§ **Aim of the task**
From the entries that follow, copy every line with the word "reach".

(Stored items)
• • • • • • •

(** * splunk-iot-processor: the Lambda handler that forwards AWS IoT events
      to Splunk's HTTP event collector (src/splunk-iot-processor/index.js).

    The development is a shallow embedding of index.js:
    - JavaScript values with a store of objects, so that the in-place
      write [event.awsRequestId = ...] and the aliasing between the caller's
      event, the record handed to the logger and the value echoed through the
      Lambda callback are visible;
    - the shared [logger] object with its two overridable hooks
      ([eventFormatter], [error]); the closures that index.js assigns to them
      are defunctionalised (a constructor holding the captured variables and
      an [apply_] function holding the body);
    - a state-and-exception monad threading the store, the logger and the
      chronological list of interactions with the outside (console, logger
      API, Lambda callback). *)

From Stdlib Require Import ZArith List Lia.
From stdpp Require Import base option list gmap strings.

Open Scope Z_scope.
Open Scope string_scope.
Open Scope list_scope.

(** ** JavaScript values and objects *)

Definition loc := positive.

(** Events reach a Lambda function deserialised from JSON; arrays are objects
    whose own properties are their indices and ["length"]. *)
Inductive value :=
| VUndefined
| VNull
| VBool (b : bool)
| VNumber (n : Z)
| VString (s : string)
| VObject (l : loc).

#[global] Instance value_eq_dec : EqDecision value.
Proof. solve_decision. Defined.

(** [typeof v], for the values above. *)
Definition typeof (v : value) : string :=
  match v with
  | VUndefined => "undefined"
  | VNull => "object"
  | VBool _ => "boolean"
  | VNumber _ => "number"
  | VString _ => "string"
  | VObject _ => "object"
  end.

(** An object is the list of its own properties in creation order. *)
Definition obj := list (string * value).

Fixpoint get_own (o : obj) (k : string) : option value :=
  match o with
  | [] => None
  | (k', v) :: o' => if String.eqb k' k then Some v else get_own o' k
  end.

Fixpoint has_own (o : obj) (k : string) : bool :=
  match o with
  | [] => false
  | (k', _) :: o' => String.eqb k' k || has_own o' k
  end.

(** [o.k = v]: overwrite the property where it stands, or append it. *)
Fixpoint set_own (o : obj) (k : string) (v : value) : obj :=
  match o with
  | [] => [(k, v)]
  | (k', v') :: o' =>
      if String.eqb k' k then (k', v) :: o' else (k', v') :: set_own o' k v
  end.

(** How many own properties of [o] are named [k]. *)
Fixpoint count_own (o : obj) (k : string) : nat :=
  match o with
  | [] => 0%nat
  | (k', _) :: o' => ((if String.eqb k' k then 1 else 0) + count_own o' k)%nat
  end.

(** ** Errors *)

Inductive js_error :=
| TypeError (msg : string)
| Error (msg : string) (code : option Z).

#[global] Instance js_error_eq_dec : EqDecision js_error.
Proof. solve_decision. Defined.

(** ** The Lambda invocation context (the two fields index.js reads) *)

Record Context := { awsRequestId : string; functionName : string }.

(** ** The logger: configuration, hooks, queue *)

Record Env := { SPLUNK_HEC_URL : option string; SPLUNK_HEC_TOKEN : option string }.

Record Config := {
  url : option string;
  token : option string;
  maxBatchCount : Z;
  maxRetries : Z
}.

(** index.js:26-31 *)
Definition loggerConfig (env : Env) : Config :=
  {| url := SPLUNK_HEC_URL env;
     token := SPLUNK_HEC_TOKEN env;
     maxBatchCount := 0;  (* Manually flush events *)
     maxRetries := 3      (* Retry 3 times *) |}.

(** The Lambda completion callback of an invocation, named by a number. *)
Definition callback_id := nat.

(** Value of [logger.eventFormatter]: the library's own, or the closure of
    index.js:73-80, which captures [context]. *)
Inductive formatter :=
| DefaultFormatter
| LambdaFormatter (context : Context).

(** Value of [logger.error]: the library's own, or the closure of
    index.js:83-86, which captures [callback]. *)
Inductive error_hook :=
| DefaultError
| LambdaError (callback : callback_id).

(** What [logger.send] is given (index.js:47-56). *)
Record LogRecord := { message : value; metadata : obj }.

(** What the library queues for one record: the formatted event and the
    metadata to post with it. *)
Record Body := { body_event : value; body_metadata : obj }.

Record SplunkLogger := {
  config : Config;
  eventFormatter : formatter;
  error : error_hook;
  queue : list Body
}.

(** ** What the collector answers, as the library reports it to the callback
    of [flush]: [(err, resp, body)]. *)

(** The answers considered are those of the collector's protocol: a body,
    when there is one, carries a numeric code. *)
Record ResponseBody := { text : string; code : Z }.

Record FlushResult := {
  err : option js_error;
  resp : option Z;            (* HTTP status of the response, when there is one *)
  body : option ResponseBody
}.

(** ** Interactions with the outside, in the order they happen *)

Inductive log_arg :=
| LStr (s : string)
| LJson (v : value) (own : option obj)   (* JSON.stringify(v): [v] and, for an
                                            object, its properties at that time *)
| LError (e : js_error)
| LPayload (batch : list Body)
| LResponse (b : option ResponseBody).

Inductive effect :=
| ConsoleLog (args : list log_arg)
| SetEventFormatter (context : Context)      (* logger.eventFormatter = ... *)
| SetError (callback : callback_id)          (* logger.error = ... *)
| Send (record : LogRecord)                  (* logger.send(record) *)
| Flush                                      (* logger.flush(cb) *)
| Post (batch : list Body)                   (* the batch the library posts for a
                                                flush; its retries are not shown *)
| Callback (callback : callback_id) (error : option js_error) (result : value).

(** ** The state of the process *)

Record world := {
  heap : gmap loc obj;
  logger : SplunkLogger;
  trace : list effect
}.

(** A location the store does not list holds an object without properties. *)
Definition deref (h : gmap loc obj) (l : loc) : obj := default [] (h !! l).

(** ** State and exceptions *)

Inductive result (A : Type) :=
| Ok (a : A)
| Throw (e : js_error).
Arguments Ok {A} a.
Arguments Throw {A} e.

Definition M (A : Type) : Type := world -> result A * world.

Definition ret {A} (a : A) : M A := fun w => (Ok a, w).

Definition bind {A B} (m : M A) (k : A -> M B) : M B :=
  fun w => match m w with
           | (Ok a, w') => k a w'
           | (Throw e, w') => (Throw e, w')
           end.

Definition throw {A} (e : js_error) : M A := fun w => (Throw e, w).

Declare Scope js_scope.
Delimit Scope js_scope with js.
Notation "x <- c1 ;; c2" := (bind c1 (fun x => c2))
  (at level 100, c1 at next level, right associativity) : js_scope.
Notation "c1 ;; c2" := (bind c1 (fun _ => c2))
  (at level 100, right associativity) : js_scope.
Open Scope js_scope.

Definition get_heap : M (gmap loc obj) := fun w => (Ok (heap w), w).

Definition get_logger : M SplunkLogger := fun w => (Ok (logger w), w).

Definition put_heap (h : gmap loc obj) : M unit :=
  fun w => (Ok tt, {| heap := h; logger := logger w; trace := trace w |}).

Definition put_logger (lg : SplunkLogger) : M unit :=
  fun w => (Ok tt, {| heap := heap w; logger := lg; trace := trace w |}).

Definition emit (e : effect) : M unit :=
  fun w => (Ok tt, {| heap := heap w; logger := logger w; trace := trace w ++ [e] |}).

Definition console_log (args : list log_arg) : M unit := emit (ConsoleLog args).

(** ** index.js:73-80, the body of [logger.eventFormatter] *)

(** [Object.prototype.hasOwnProperty.call(v, k)]: [undefined] and [null]
    cannot be converted to an object; the other primitives are wrapped in an
    object that has no property of the names used here. *)
Definition hasOwnProperty_call (v : value) (k : string) : M bool :=
  match v with
  | VUndefined | VNull =>
      throw (TypeError "Cannot convert undefined or null to object")
  | VObject l => h <- get_heap ;; ret (has_own (deref h l) k)
  | _ => ret false
  end.

(** [v.k = x] for the receivers the formatter can reach the write with. *)
Definition assign_prop (v : value) (k : string) (x : value) : M unit :=
  match v with
  | VUndefined | VNull =>
      throw (TypeError "Cannot set properties of undefined or null")
  | VObject l => h <- get_heap ;; put_heap (<[l := set_own (deref h l) k x]> h)
  | _ => ret tt
  end.

Definition lambda_eventFormatter (context : Context) (event : value) : M value :=
  (if String.eqb (typeof event) "object" then
     has <- hasOwnProperty_call event "awsRequestId" ;;
     if negb has then
       assign_prop event "awsRequestId" (VString (awsRequestId context))
     else ret tt
   else ret tt) ;;
  ret event.

(** ** index.js:83-86, the body of [logger.error] *)

Definition lambda_error (callback : callback_id)
    (error : js_error) (payload : list Body) : M unit :=
  console_log [LStr "error"; LError error; LStr "context"; LPayload payload] ;;
  emit (Callback callback (Some error) VUndefined).

(** Calling whatever [logger.eventFormatter] and [logger.error] hold. The
    library's own hooks are never in effect when the handler submits a record
    (see [handler_hooks_rebound]); they stand here for the formatter that
    returns its argument and the handler that only reports to the console. *)
Definition apply_formatter (f : formatter) (event : value) : M value :=
  match f with
  | DefaultFormatter => ret event
  | LambdaFormatter context => lambda_eventFormatter context event
  end.

Definition apply_error (h : error_hook) (error : js_error) (payload : list Body) : M unit :=
  match h with
  | DefaultError => console_log [LStr "ERROR:"; LError error; LStr "CONTEXT"; LPayload payload]
  | LambdaError callback => lambda_error callback error payload
  end.

(** ** The transport client *)

Module SplunkLogging.

(** Modelled from the spec: the constructor of the splunk-logging client
    (required at index.js:33, not part of the sources). It keeps the
    configuration it is given and starts with its own hooks and an empty
    queue. *)
Definition new (cfg : Config) : SplunkLogger :=
  {| config := cfg; eventFormatter := DefaultFormatter;
     error := DefaultError; queue := [] |}.

(** Modelled from the spec: the error the splunk-logging client reports for
    the outcome of a flush (section 4.2, step 4): the transport-level error
    when there is one, otherwise an error made of the response body when the
    body exists and its status code is not zero. *)
Definition failure (r : FlushResult) : option js_error :=
  match err r with
  | Some e => Some e
  | None =>
      match body r with
      | Some b => if Z.eqb (code b) 0 then None else Some (Error (text b) (Some (code b)))
      | None => None
      end
  end.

• • • • • • •

§ **The completed task**
(** Events reach a Lambda function deserialised from JSON; arrays are objects
(** [v.k = x] for the receivers the formatter can reach the write with. *)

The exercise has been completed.